Authors: Kim Stanley Robinson
Otra escena, pensó Maya, con cierto malestar ante la perspectiva. Jackie traía la sonrisa puesta, y Athos, a su lado, lo miraba todo con inocencia; o desconocía la relación entre ambas o tenía un perfecto dominio de su expresión. Maya supuso que se trataba de lo último por la mirada del hombre, demasiado inocente para ser real.
—Este canal es muy hermoso, ¿no crees? —comentó Jackie.
—Una trampa para turistas —respondió Maya—. Pero muy bonita, hay que reconocerlo. Y mantiene a los turistas felizmente agrupados.
—Oh, vamos —dijo Jackie riendo. Tomó a Athos por el brazo—. ¿Dónde está tu espíritu romántico?

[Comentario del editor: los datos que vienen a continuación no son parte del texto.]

(** What the callback of [editMessage] does to a message when the update
    is that of [replaceMessageFragment] and the fragment is not found. *)
Lemma editMessage_map_not_found (messageId : DMessageId)
    (fragmentId : DMessageFragmentId) (newFragment : DMessageFragment)
    (removePendingState touchUpdated : bool) (m : DMessage) (s1 : Sys) :
  (DMessage.id m = messageId ->
   forall f, In f (DMessage.fragments m) ->
             eqOS (DMessageFragment.fId f) fragmentId = false) ->
  let r :=
    editMessage_map messageId
      (PatchFn (replaceMessageFragment_update fragmentId newFragment))
      removePendingState touchUpdated m s1 in
  evolves s1 (snd r)
  /\ (if String.eqb (DMessage.id m) messageId
      then
        DMessage.fragments (fst r) = DMessage.fragments m
        /\ DMessage.id (fst r) = DMessage.id m
        /\ (if touchUpdated
            then exists t,
                   (ticks (world s1) <= t < ticks (world (snd r)))%nat
                   /\ DMessage.updated (fst r) = Some (clock t)
            else DMessage.updated (fst r) = DMessage.updated m)
      else fst r = m).
Proof.
  intros Hmissing r. unfold r, editMessage_map.
  destruct (String.eqb (DMessage.id m) messageId) eqn:Hid; cbn [negb].
  2: { cbn [ret fst snd]. split; [apply evolves_refl | reflexivity]. }
  apply String.eqb_eq in Hid. specialize (Hmissing Hid).
  run_bind. cbn [applyUpdate].
  assert (Hupd : replaceMessageFragment_update fragmentId newFragment m s1
                 = (DMessage.emptyPatch,
                    snd (emit (EvError
                                 ("replaceFragment: fragment not found for ID "
                                  ++ fragmentId)) s1))).
  { unfold replaceMessageFragment_update.
    rewrite (findIndex_not_found _ _ Hmissing). run_bind. reflexivity. }
  rewrite Hupd. cbn [fst snd].
  assert (L0 := logs_only_emit
                  (EvError ("replaceFragment: fragment not found for ID "
                            ++ fragmentId)) s1).
  set (s2 := snd (emit _ s1)) in *.
  rewrite merge_emptyPatch.
  set (stamp := if touchUpdated
                then (now <- Date_now ;; ret (DMessage.set_updated (Some now) m))
                else ret m).
  assert (Hstamp :
            evolves s2 (snd (stamp s2))
            /\ DMessage.fragments (fst (stamp s2)) = DMessage.fragments m
            /\ DMessage.id (fst (stamp s2)) = DMessage.id m
            /\ (if touchUpdated
                then ticks (world (snd (stamp s2))) = S (ticks (world s2))
                     /\ DMessage.updated (fst (stamp s2))
                        = Some (clock (ticks (world s2)))
                else DMessage.updated (fst (stamp s2)) = DMessage.updated m)).
  { unfold stamp. destruct touchUpdated.
    - run_bind. destruct (Date_now_run s2) as [N T]. cbn [ret fst snd].
      rewrite N. cbn [DMessage.fragments DMessage.id DMessage.updated
                      DMessage.set_updated].
      split; [apply evolves_Date_now | auto].
    - cbn [ret fst snd]. split; [apply evolves_refl | auto]. }
  destruct Hstamp as (E3 & F3 & I3 & U3).
  set (m3 := fst (stamp s2)) in *. set (s3 := snd (stamp s2)) in *.
  set (m4 := if removePendingState
             then DMessage.set_pendingIncomplete None m3 else m3).
  assert (H4 : DMessage.fragments m4 = DMessage.fragments m
               /\ DMessage.id m4 = DMessage.id m
               /\ DMessage.updated m4 = DMessage.updated m3).
  { unfold m4. destruct removePendingState; auto. }
  destruct H4 as (F4 & I4 & U4).
  assert (Hfinal :
            forall rr : DMessage * Sys,
              evolves s3 (snd rr) ->
              ticks (world (snd rr)) = ticks (world s3) ->
              DMessage.fragments (fst rr) = DMessage.fragments m4 ->
              DMessage.id (fst rr) = DMessage.id m4 ->
              DMessage.updated (fst rr) = DMessage.updated m4 ->
              evolves s1 (snd rr)
              /\ DMessage.fragments (fst rr) = DMessage.fragments m
              /\ DMessage.id (fst rr) = DMessage.id m
              /\ (if touchUpdated
                  then exists t,
                         (ticks (world s1) <= t < ticks (world (snd rr)))%nat
                         /\ DMessage.updated (fst rr) = Some (clock t)
                  else DMessage.updated (fst rr) = DMessage.updated m)).
  { intros rr Er Tr Fr Ir Ur.
    pose proof L0 as (_ & T0 & _).
    split.
    { eapply evolves_trans; [apply logs_only_evolves; exact L0|].
      eapply evolves_trans; [exact E3 | exact Er]. }
    split; [congruence|]. split; [congruence|].
    destruct touchUpdated.
    - destruct U3 as [T3 U3]. exists (ticks (world s2)).
      split; [lia | congruence].
    - congruence. }
  destruct (negb (truthyOB (DMessage.pendingIncomplete m4))).
  - run_bind. rewrite getChatLLMId_run. cbn [fst snd].
    rewrite updateMessageTokenCount_value. cbv iota beta. cbn [ret fst snd].
    assert (Lu := updateMessageTokenCount_logs m4 (chatLLMId (world s3)) true
                    "editMessage(incomplete=false)" s3).
    destruct (refresh_frame (chatLLMId (world s3)) true
                "editMessage(incomplete=false)" m4) as [Fr Ur].
    apply (Hfinal (_, _)); cbn [fst snd];
      [apply logs_only_evolves; exact Lu
      | now destruct Lu as (_ & T & _)
      | exact Fr | reflexivity | exact Ur].
  - apply (Hfinal (m4, s3)); cbn [fst snd]; auto using evolves_refl.
Qed.

Lemma editMessage_patch (messageId : DMessageId)
    (update : Update DMessage DMessage.patch)
    (removePendingState touchUpdated : bool) (c : DConversation) (s1 : Sys) :
  let mapped :=
    mapM (editMessage_map messageId update removePendingState touchUpdated)
         (DConversation.messages c) s1 in
  DConversation.messages
    (DConversation.merge c
       (fst (editMessage_update messageId update removePendingState
               touchUpdated c s1)))
  = fst mapped
  /\ evolves (snd mapped)
       (snd (editMessage_update messageId update removePendingState
               touchUpdated c s1)).
Proof.
  intros mapped. unfold editMessage_update. run_bind. fold mapped.
  destruct touchUpdated.
  - run_bind. cbn [ret fst snd]. split; [reflexivity|].
    apply evolves_Date_now.
  - cbn [ret fst snd]. split; [reflexivity | apply evolves_refl].
Qed.
Definition set_voice_idx2 (val : str) (s : Session) : Session :=
  match int val with
  | None => with_world (say (u "Invalid value") false) s
  | Some val =>
      (* synth.set_voice_idx(val) *)
      let s := set_synth (Synth.mk (Synth.pipe (synth s)) (Synth.rate (synth s))
                            (Synth.volume (synth s)) (Some val)) s in
      let s := with_world (synth_send (u "V" ++ str_of_Z val ++ [10%N])) s in
      let s := set_numbers {| speech_rate := speech_rate (numbers s);
                              speech_volume := speech_volume (numbers s);
                              speech_voice_idx := Some val;
                              speech_cursor_delay := speech_cursor_delay (numbers s) |} s in
      let s := save_config s in
      with_world (say (u "Confirmed") false) s
  end.

(** [val /= 1000]: the number typed is in milliseconds, the times of the
    embedding are in microseconds. *)
Definition set_delay2 (val : str) (s : Session) : Session :=
  match int val with
  | None => with_world (say (u "Invalid value") false) s
  | Some val =>
      let val := val * 1000 in
      let s := with_world (set_CURSOR_TIMEOUT val) s in
      let s := set_numbers {| speech_rate := speech_rate (numbers s);
                              speech_volume := speech_volume (numbers s);
                              speech_voice_idx := speech_voice_idx (numbers s);
                              speech_cursor_delay := Some val |} s in
      let s := save_config s in
      with_world (say (u "Confirmed") false) s
  end.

—¿Qué espíritu romántico? —dijo Maya, complacida por aquella manifestación pública de afecto. La Jackie de antes jamás lo habría hecho. La desconcertó también descubrir que la joven ya no lo era; había sido una estupidez olvidarlo, pero su noción del tiempo era tan confusa que su cara en el espejo era un continuo sobresalto para ella, cada mañana se levantaba en el siglo equivocado; y ver a Jackie con aire de matrona con Athos colgado de su brazo acentuaba la sensación. ¡Aquélla era la muchachita fresca y peligrosa de Zigoto, la joven diosa de Dorsa Brevia!
—Todo el mundo tiene espíritu romántico —dijo Jackie.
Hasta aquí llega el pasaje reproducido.